I finished dressing, walked down the hall and stood in front of the checkout desk waiting to pay — again — for my visit.  Dr. Grady approached me from behind and pulled me aside for a little talk, directly in view of her mahogany library lined with leather bound medical volumes and degrees — Lux et Veritas — on parchment in frames from Yale. The University of Pennsylvania’s motto, Leges Sine Moribus Vanae, translates into “laws without morals are useless,” but Dr. Grady had never bothered to ask me where I’d gone to university. 

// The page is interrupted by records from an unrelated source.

(* ===== verification/WitnessIocp.v ===== *)
(** Instances of the theorems about the platform layer on Windows. *)
From S2P Require Import Prelude HandleTable Iocp.

(** Two requests are under way. *)
Definition iocp_reqs : gmap positive bio_handle_t := {[1%positive := mk_handle 5 0; 2%positive := mk_handle 6 0]}.

(** After the initialization, with batches of four. *)
Definition iocp_fresh : bio_platform_t :=
  mk_platform_t 0 0 false None None 0 false 0 iocp_reqs [] [] [] [] [].
Definition iocp_state : bio_platform_t := state_of iocp_fresh (bio_platform_init 3 100 iocp_fresh).

(** The first batch is full, then there is a notification. *)
Definition iocp_kernel (n : nat) (size timeout : Z) : list overlapped_entry :=
  take (Z.to_nat size)
    match n with
    | O => [mk_entry OperationKey 2; mk_entry BIO_WINDOWS_NOTIFY_KEY 1; mk_entry BIO_WINDOWS_EXIT_SIGNAL_KEY 1;
            mk_entry OperationKey 1]
    | _ => [mk_entry BIO_WINDOWS_NOTIFY_KEY 1]
    end.

Lemma iocp_sample_ok : kernel_ok iocp_kernel iocp_state.
Proof.
  split.
  - intros n size t Hs. unfold iocp_kernel, zlen. rewrite length_take. lia.
  - intros n size t e He Hkey. unfold iocp_kernel in He. apply elem_of_take in He as (i & He & _).
    destruct n; cbn in He; apply list_elem_of_lookup_2 in He; rewrite !elem_of_cons in He;
      decompose [or] He; subst; try discriminate; try (match goal with H : _ ∈ [] |- _ => by apply not_elem_of_nil in H end); eexists; vm_compute; reflexivity.
Qed.

Lemma iocp_update_correct_witness :
  ∃ s', bio_platform_update iocp_kernel 3 100 true iocp_state = Ok (tt, s') ∧
    iocp_calls s' = [CallRaise (mk_handle 6 0); CallExit; CallRaise (mk_handle 5 0)].
Proof.
  assert (Hf : ∀ n, runs_out iocp_kernel 3 n (batch_size_of iocp_state)).
  { intros n. exists 1%nat. split; [lia|]. replace (n + 1)%nat with (S n) by lia. vm_compute. discriminate. }
  assert (Hr : is_ok (bio_platform_update iocp_kernel 3 100 true iocp_state) = true) by (vm_compute; reflexivity).
  assert (Hpos : 0 ≤ option_batch_size iocp_state) by (vm_compute; discriminate).
  destruct (wp_ok _ _ _ (iocp_update_correct iocp_kernel 3 100 true iocp_state iocp_sample_ok eq_refl Hpos Hf) Hr)
    as ([] & s' & He & _).
  exists s'. split; [exact He|]. revert He. vm_compute. intros [= <-]. reflexivity.
Defined.

Lemma clock_counts_milliseconds_witness :
  bio_platform_current_time_ms 107 iocp_state = Ok (2333, iocp_state).
Proof. exact (clock_counts_milliseconds 107 iocp_state ltac:(vm_compute; done) ltac:(vm_compute; done) ltac:(vm_compute; done)). Defined.

(** A text with the end of its line: "no", then a shorter buffer is used again. *)
Definition iocp_message (code : Z) : option (list Z) := if code =? 2 then Some [110; 111; 13; 10] else None.

Lemma error_text_correct_witness :
  ∃ text s', bio_format_error iocp_message 2 iocp_state = Ok (text, s') ∧ text = [110; 111; 0; 10; 0].
Proof.
  assert (Hr : is_ok (bio_format_error iocp_message 2 iocp_state) = true) by (vm_compute; reflexivity).
  destruct (wp_ok _ _ _ (error_text_correct iocp_message 2 [110; 111; 13; 10] iocp_state eq_refl ltac:(discriminate)
    I) Hr) as (text & s' & He & _).
  exists text, s'. split; [exact He|]. revert He. vm_compute. intros [= <- _]. reflexivity.
Defined.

“You have a 15-year-old daughter,” she stated.

“Yes, I do. Why?”

“I have to tell you this. I’m a Catholic and I won’t prescribe birth control pills for her.”  

I gave her no reaction; I merely stated the truth.

“My daughter doesn’t need birth control pills,” I said. “She’s 15. She sees her pediatrician, Dr. Aron, across town, and my daughter is still a virgin.”  

She nodded without smiling and turned back down the hall. I stared after her as she walked away in her sagging support hose and dingy doctor’s robe, with the food stain on the breast pocket.  She comes into this office every day and tells women who are only 47 that they are too old to have sex. I suppose it all evens out in the end.